Ela sonha com o príncipe encantado chegando no cavalo branco, e, só
perdeu a virgindade, porque foi enganada por um sapo travestido de príncipe,
mas desde que se decepcionou com a verdade, parada nem começar a definir
sua vida sexual. E eu, bem, não é como se eu saísse por aí à caça, mas
também não dispenso boas oportunidades, e tampouco preciso de um homem
para me satisfazer, meu amigo vibrador que o diga. E é isso o que digo a ela.
— O que você chama de obsessão, eu chamo de oportunidade, Lívia!
Porque gozar com um vibrador é bom, mas gozar com um homem fazendo o
que bem entende de mim, Deus! Isso é incrível! E, se no momento eu não
tenho um real, não serei eu a me esforçar para dispensar aquele que me visita
em sonhos!
— Mas você não acha que isso te impede de encontrar justamente esse
cara real? -pergunta, ainda com a pele avermelhada, ignorando
completamente o questionamento que fiz, como eu sabia que faria.
— Não, eu não acho...
— Isso quer dizer que você tem um encontro para o dia dos namorados?
-Suas sobrancelhas estão arqueadas, entre a dúvida, e a animação.
— Dia dos namorados? -Franzo a testa.
— Tá vendo só? É disso que eu estou falando! O dia dos namorados é
em um mês e você nem tinha se dado conta! E nunca, Elora! Nunca! Desde a
adolescência, você deixou de ter um encontro pro dia dos namorados! -ouço
suas palavras e não posso dizer que ela está errada, porque seria mentira.
Mas, curiosamente, diferente de todos os anos anteriores, esse ano eu
simplesmente não me importei com essa data, porque, honestamente, fazer
questão de companhia nunca foi uma coisa emocional, foi sempre algo físico.

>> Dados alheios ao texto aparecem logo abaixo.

Lemma TransferTx_ok store arg a b :
  validateTransferParams arg = None ->
  accounts (tables store) !! FromAccountID arg = Some a ->
  accounts (tables store) !! ToAccountID arg = Some b ->
  quiet fault (length (log store)) 9 ->
  Amount arg <= Account.Balance a ->
  int64 (Account.Balance a + neg64 (Amount arg)) ->
  int64 (Account.Balance b + Amount arg) ->
  exists result store',
    TransferTx fault store arg = (result, None, store') /\
    log store' = log store ++ (OpBeginTx, None) :: answered (transfer_calls arg)
                   ++ [(OpCommit, None)].
Proof.
  intros Hvalid Ha Hb Hq Hge Hia Hib. unfold TransferTx. rewrite Hvalid.
  apply validateTransferParams_None in Hvalid as [Hne Hpos].
  unfold execTx, BeginTx. rewrite failure_None by answers Hq.
  unfold transferFn.
  rewrite CreateTransfer_ok by answers Hq. simpl.
  rewrite CreateEntry_ok by answers Hq. simpl.
  rewrite CreateEntry_ok by answers Hq. simpl.
  rewrite (updateAccountBalances_ok _ arg a b)
    by (first [assumption | still_quiet Hq]).
  unfold Commit. rewrite failure_None by answers Hq. simpl.
  do 2 eexists. split; [reflexivity|]. simpl.
  rewrite <- !app_assoc. reflexivity.
Qed.

End Answering.

(** ** The two locks, on a store that answers *)

Section Locking.

Variable fault : nat -> option string.

(** With both accounts there and its two reads answered,
    [updateAccountBalances] has locked the account of the smaller ID, then
    that of the larger one, before anything else. *)
Lemma updateAccountBalances_locks q arg a b fromAccount toAccount err q' :
  accounts (rows q) !! FromAccountID arg = Some a ->
  accounts (rows q) !! ToAccountID arg = Some b ->
  quiet fault (length (calls q)) 2 ->
  updateAccountBalances fault q arg = (fromAccount, toAccount, err, q') ->
  exists rest,
    calls q' = calls q
                 ++ (OpGetAccountForUpdate (Z.min (FromAccountID arg) (ToAccountID arg)), None)
                 :: (OpGetAccountForUpdate (Z.max (FromAccountID arg) (ToAccountID arg)), None)
                 :: rest /\
    lock_calls rest = [].
Proof.
  intros Ha Hb Hq H. unfold updateAccountBalances in H. rewrite lock_order in H.
  assert (Hfirst : exists a1,
             accounts (rows q) !! Z.min (FromAccountID arg) (ToAccountID arg) = Some a1).
  { destruct (Z.min_spec (FromAccountID arg) (ToAccountID arg)) as [[_ ->] | [_ ->]]; eauto. }
  assert (Hsecond : exists a2,
             accounts (rows q) !! Z.max (FromAccountID arg) (ToAccountID arg) = Some a2).
  { destruct (Z.max_spec (FromAccountID arg) (ToAccountID arg)) as [[_ ->] | [_ ->]]; eauto. }
  set (first := Z.min _ _) in *. set (second := Z.max _ _) in *.
  destruct Hfirst as [a1 H1]. destruct Hsecond as [a2 H2].
  rewrite (GetAccountForUpdate_ok fault q first a1) in H
    by (first [assumption | apply Hq; lia]).
  rewrite (GetAccountForUpdate_ok fault _ second a2) in H
    by (first [assumption | simpl; rewrite length_app; simpl; apply Hq; lia]).
  unfold record_call in H. simpl in H. rewrite <- app_assoc in H. simpl in H.
  destruct ((first =? FromAccountID arg) && (Account.Balance a1 <? Amount arg)).
  { injection H as _ _ _ <-. exists []. auto. }
  destruct ((second =? FromAccountID arg) && (Account.Balance a2 <? Amount arg)).
  { injection H as _ _ _ <-. exists []. auto. }
  destruct (AddAccountBalance fault _ _) as [[a' err3] q3] eqn:H3 in H.
  apply AddAccountBalance_inv in H3 as (Hc3 & _).
  simpl in Hc3. rewrite <- app_assoc in Hc3. simpl in Hc3.
  destruct err3 as [e3|].
  { injection H as _ _ _ <-. eexists. split; [eassumption | reflexivity]. }
  destruct (AddAccountBalance fault q3 _) as [[b' err4] q4] eqn:H4 in H.
  apply AddAccountBalance_inv in H4 as (Hc4 & _).
  rewrite Hc3 in Hc4. rewrite <- app_assoc in Hc4. simpl in Hc4.
  destruct err4 as [e4|]; injection H as _ _ _ <-;
    (eexists; split; [eassumption | reflexivity]).
Qed.

Lemma lock_calls_app l1 l2 : lock_calls (l1 ++ l2) = lock_calls l1 ++ lock_calls l2.
Proof. unfold lock_calls. apply flat_map_app. Qed.

Lemma locks_acquired_app l1 l2 :
  locks_acquired (l1 ++ l2) = locks_acquired l1 ++ locks_acquired l2.
Proof. unfold locks_acquired. apply flat_map_app. Qed.

(** No more locks are obtained than are asked for. *)
Lemma locks_acquired_none l : lock_calls l = [] -> locks_acquired l = [].
Proof.
  induction l as [|[c r] l IH]; [reflexivity|].
  destruct c; simpl; try assumption; discriminate.
Qed.

(** For a valid request between two accounts that are there, on a store that
    answers the begin, the three creations and the two reads, [TransferTx]
    has called for the two locks, and obtained them, the smaller ID first. *)
Lemma TransferTx_locks store arg a b result err store' l :
  validateTransferParams arg = None ->
  accounts (tables store) !! FromAccountID arg = Some a ->
  accounts (tables store) !! ToAccountID arg = Some b ->
  quiet fault (length (log store)) 6 ->
  TransferTx fault store arg = (result, err, store') ->
  log store' = log store ++ l ->
  lock_calls l = [Z.min (FromAccountID arg) (ToAccountID arg);
                  Z.max (FromAccountID arg) (ToAccountID arg)] /\
  locks_acquired l = [Z.min (FromAccountID arg) (ToAccountID arg);
                      Z.max (FromAccountID arg) (ToAccountID arg)].
Proof.
  intros Hvalid Ha Hb Hq H Hl. unfold TransferTx in H. rewrite Hvalid in H.
  unfold execTx, BeginTx in H.
  rewrite failure_None in H by (apply Hq; lia).
  unfold transferFn in H.
  rewrite CreateTransfer_ok in H by (simpl; rewrite ?length_app; simpl; apply Hq; lia).
  simpl in H.
  rewrite CreateEntry_ok in H by (simpl; rewrite ?length_app; simpl; apply Hq; lia).
  simpl in H.
  rewrite CreateEntry_ok in H by (simpl; rewrite ?length_app; simpl; apply Hq; lia).
  simpl in H.
  destruct (updateAccountBalances fault _ arg) as [[[fa ta] err4] q4] eqn:H4 in H.
  apply (updateAccountBalances_locks _ arg a b) in H4 as (rest & Hc4 & Hrest);
    [| assumption | assumption
     | intros n Hn; simpl in Hn; rewrite ?length_app in Hn; simpl in Hn; apply Hq; lia].
  simpl in Hc4. rewrite <- !app_assoc in Hc4. simpl in Hc4.
  assert (Hlog : exists ending r,
             (is_commit ending = true \/ is_rollback ending = true) /\
             log store' = calls q4 ++ [(ending, r)]).
  { unfold Rollback, Commit in H.
    destruct err4 as [e4|].
    - destruct (failure fault (calls q4)); injection H as _ _ <-;
        exists OpRollback; eexists; (split; [right; reflexivity | reflexivity]).
    - destruct (failure fault (calls q4)); injection H as _ _ <-;
        exists OpCommit; eexists; (split; [left; reflexivity | reflexivity]). }
  destruct Hlog as (ending & r & Hkind & Hlog).
  rewrite Hc4, <- !app_assoc in Hlog. simpl in Hlog.
  rewrite Hl in Hlog. apply app_inv_head in Hlog.
  assert (Hlast : lock_calls (rest ++ [(ending, r)]) = []).
  { rewrite lock_calls_app, Hrest. simpl.
    destruct ending; try reflexivity; destruct Hkind; discriminate. }
  assert (Hsplit :
            l = [ (OpBeginTx, None);
                  (OpCreateTransfer (toCreateTransferParams arg), None);
                  (OpCreateEntry {| ceAccountID := FromAccountID arg;
                                    ceAmount := neg64 (Amount arg) |}, None);
                  (OpCreateEntry {| ceAccountID := ToAccountID arg;
                                    ceAmount := Amount arg |}, None);
                  (OpGetAccountForUpdate
                     (Z.min (FromAccountID arg) (ToAccountID arg)), None);
                  (OpGetAccountForUpdate
                     (Z.max (FromAccountID arg) (ToAccountID arg)), None) ]
                ++ (rest ++ [(ending, r)]))
    by (rewrite Hlog; reflexivity).
  rewrite Hsplit, lock_calls_app, locks_acquired_app, Hlast,
    (locks_acquired_none _ Hlast).
  split; reflexivity.
Qed.
Lemma select_file_after_tombstone_other (now : Z) (p p' : string)
      (t : Tables) :
  p' <> p ->
  Sql.select_file p' (Sql.update_file_deleted now p t)
  = Sql.select_file p' t.
Proof.
  intros Hne. unfold Sql.select_file, Sql.update_file_deleted. simpl.
  induction (files t) as [|r rs IH]; simpl; [reflexivity|].
  destruct (String.eqb (FileMetadata.path r) p) eqn:E; simpl.
  - apply String.eqb_eq in E. rewrite E.
    replace (String.eqb p p') with false
      by (symmetry; apply String.eqb_neq; congruence).
    exact IH.
  - destruct (String.eqb (FileMetadata.path r) p'); [reflexivity | exact IH].
Qed.

(** After the tombstone statement every row of [p] is a tombstone
    stamped [now]. *)
Lemma tombstone_rows (now : Z) (p : string) (t : Tables)
      (r : FileMetadata.t) :
  In r (files (Sql.update_file_deleted now p t)) ->
  FileMetadata.path r = p ->
  FileMetadata.is_deleted r = true /\ FileMetadata.updated_at r = now.
Proof.
  unfold Sql.update_file_deleted. simpl. rewrite in_map_iff.
  intros (r0 & Hr & _) Hp.
  destruct (String.eqb (FileMetadata.path r0) p) eqn:E.
  - subst r. simpl. split; reflexivity.
  - subst r. apply String.eqb_neq in E. contradiction.
Qed.

(** The index after [delete_file]: the tombstone statement ran, or
    nothing changed. *)
Lemma delete_file_tables (p : string) (w : World F) :
  tables (snd (FileService.delete_file p w))
  = Sql.update_file_deleted (clock w (ticks w)) p (tables w)
  \/ tables (snd (FileService.delete_file p w)) = tables w.
Proof.
  destruct (delete_file_index p w) as [Ht _]. rewrite Ht.
  destruct (mark_deleted_cases p (after_removal p w))
    as [(_ & Hm & _) | (e & _ & Hm & _)]; rewrite Hm.
  - left. now rewrite after_removal_tables, after_removal_clock.
  - right. apply after_removal_tables.
Qed.
(** * Next-word prediction notebook: the text-to-tensor pipeline

    A shallow embedding of the data preparation cells and of
    [predict_next_word] of [LSTM_Implementation.ipynb], together with the
    library calls they make (the Keras [Tokenizer], [pad_sequences],
    [to_categorical], NumPy's [argmax], scikit-learn's [train_test_split]).
    The recurrent network itself stays abstract: it is a function from an
    input row to a row of class scores. *)

From Stdlib Require Import Ascii String.
From Stdlib Require Import QArith ZArith Arith Lia Bool.
From Stdlib Require Import List Permutation.
Import ListNotations.
Close Scope Q_scope.
Close Scope Z_scope.
Open Scope nat_scope.

Set Implicit Arguments.

(** ** Results of calls that may raise *)

Inductive outcome (A : Type) : Type :=
| Returned (a : A)
| Raised.

Arguments Returned {A} a.
Arguments Raised {A}.

Definition bind {A B} (m : outcome A) (k : A -> outcome B) : outcome B :=
  match m with
  | Returned a => k a
  | Raised => Raised
  end.

Notation "x <- m ;; k" := (bind m (fun x => k))
  (at level 61, m at next level, right associativity).

Fixpoint mapM {A B} (f : A -> outcome B) (l : list A) : outcome (list B) :=
  match l with
  | [] => Returned []
  | a :: r => b <- f a ;; bs <- mapM f r ;; Returned (b :: bs)
  end.

(** ** Python built-ins used by the notebook *)

Module Py.

(** A Python [str]; the corpus is the ASCII text of the Gutenberg file, so
    a character is an [ascii]. *)
Definition str := list ascii.

Definition str_eq_dec : forall a b : str, {a = b} + {a <> b} :=
  list_eq_dec ascii_dec.

Definition lit (s : string) : str := list_ascii_of_string s.

(** [c.lower()] on one character: only A-Z change. *)
Definition lower_char (c : ascii) : ascii :=
  let n := nat_of_ascii c in
  if (65 <=? n)%nat && (n <=? 90)%nat then ascii_of_nat (n + 32) else c.

Definition lower (s : str) : str := map lower_char s.
(* ===== verification/AddressSpace.v ===== *)
(** The physical view of an address space: the tables reached from a P4 frame by
    following entries in physical memory, and the fact that makes the recursive
    mapping work: the virtual addresses the kernel computes for its tables are
    translated by the MMU to exactly those frames. *)
From S2P Require Import Prelude Crates Machine.

(** * Tables by path *)

(** The frame that entry [i] of the table at [f] points to. *)
Definition next_frame (m : gmap Z Z) (f i : Z) : option Z :=
  let e := entry_at m f i in
  if e_present e && negb (e_huge e) then Some (e_addr e) else None.

(** The table reached from the one at [f] by the indices [p]. *)
Fixpoint table_at (m : gmap Z Z) (f : Z) (p : list Z) : option Z :=
  match p with
  | [] => Some f
  | i :: p => next_frame m f i ≫= fun g => table_at m g p
  end.

Definition idx (i : Z) : Prop := 0 <= i < 512.

(** The index of the recursive entry. *)
Definition REC : Z := 510.

(** The virtual address of the page with table indices [a], [b], [c], [d] in the
    upper half. *)
Definition va4 (a b c d : Z) : Z :=
  2 ^ 64 - 2 ^ 48 + a * 2 ^ 39 + b * 2 ^ 30 + c * 2 ^ 21 + d * 2 ^ 12.

(** Where the table at path [p] appears in the recursive window. *)
Definition tva (p : list Z) : Z :=
  match p with
  | [] => va4 REC REC REC REC
  | [a] => va4 REC REC REC a
  | [a; b] => va4 REC REC a b
  | a :: b :: c :: _ => va4 REC a b c
  end.

#[global] Arguments va4 : simpl never.
#[global] Arguments tva : simpl never.

(** The recursive entry of the P4 table at [R] points back to it. *)
Record rec_ok (m : gmap Z Z) (R : Z) : Prop := {
  rec_present : e_present (entry_at m R REC) = true;
  rec_not_huge : e_huge (entry_at m R REC) = false;
  rec_writable : e_writable (entry_at m R REC) = true;
  rec_addr : e_addr (entry_at m R REC) = R
}.

(** Every entry on the way to the table at [p] allows writes. *)
Fixpoint path_writable (m : gmap Z Z) (f : Z) (p : list Z) : bool :=
  match p with
  | [] => true
  | i :: p => e_writable (entry_at m f i) && path_writable m (e_addr (entry_at m f i)) p
  end.

(** * Lemmas *)

Lemma va_index_alt x n : 0 <= n -> Z.land (Z.shiftr x n) 511 = (x / 2 ^ n) mod 512.
Proof.
  intros. rewrite Z.shiftr_div_pow2 by done. apply (land_ones_mod _ 9). lia.
Qed.

Lemma e_addr_alt e : e_addr e = ((e / 2 ^ 12) mod 2 ^ 40) * 2 ^ 12.
Proof.
  unfold e_addr. rewrite <- Z.land_ones, <- Z.shiftr_div_pow2, <- Z.shiftl_mul_pow2 by lia.
  change 0x000FFFFFFFFFF000 with (Z.shiftl (Z.ones 40) 12).
  apply Z.bits_inj'. intros k Hk.
  rewrite Z.land_spec, !Z.shiftl_spec by lia.
  destruct (Z.lt_ge_cases k 12).
  - rewrite !(Z.testbit_neg_r _ (k - 12)) by lia. apply andb_false_r.
  - rewrite Z.land_spec, Z.shiftr_spec by lia. f_equal. f_equal. lia.
Qed.

Lemma e_addr_range e : e_addr e mod 4096 = 0 /\ 0 <= e_addr e < 2 ^ 52.
Proof.
  rewrite e_addr_alt. pose proof (Z.mod_pos_bound (e / 2 ^ 12) (2 ^ 40)).
  split; [|lia]. change 4096 with (2 ^ 12). apply Z_mod_mult.
Qed.

Section va.
Context (a b c d off : Z).
Context (Ha : idx a) (Hb : idx b) (Hc : idx c) (Hd : idx d) (Ho : 0 <= off < 4096).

Eu simplesmente queria saber que ia transar no dia dos namorados, não é
menos preocupante, eu sei, mas, bem, cada um com as suas manias, certo?
Algumas pessoas colecionam palitos, outras, roubam, quando pensam que
ninguém está olhando, eu? Eu marco noites de sexo todos os anos no dia dos
namorados... é a vida... ela é estranha. Não há o que fazer quanto a isso.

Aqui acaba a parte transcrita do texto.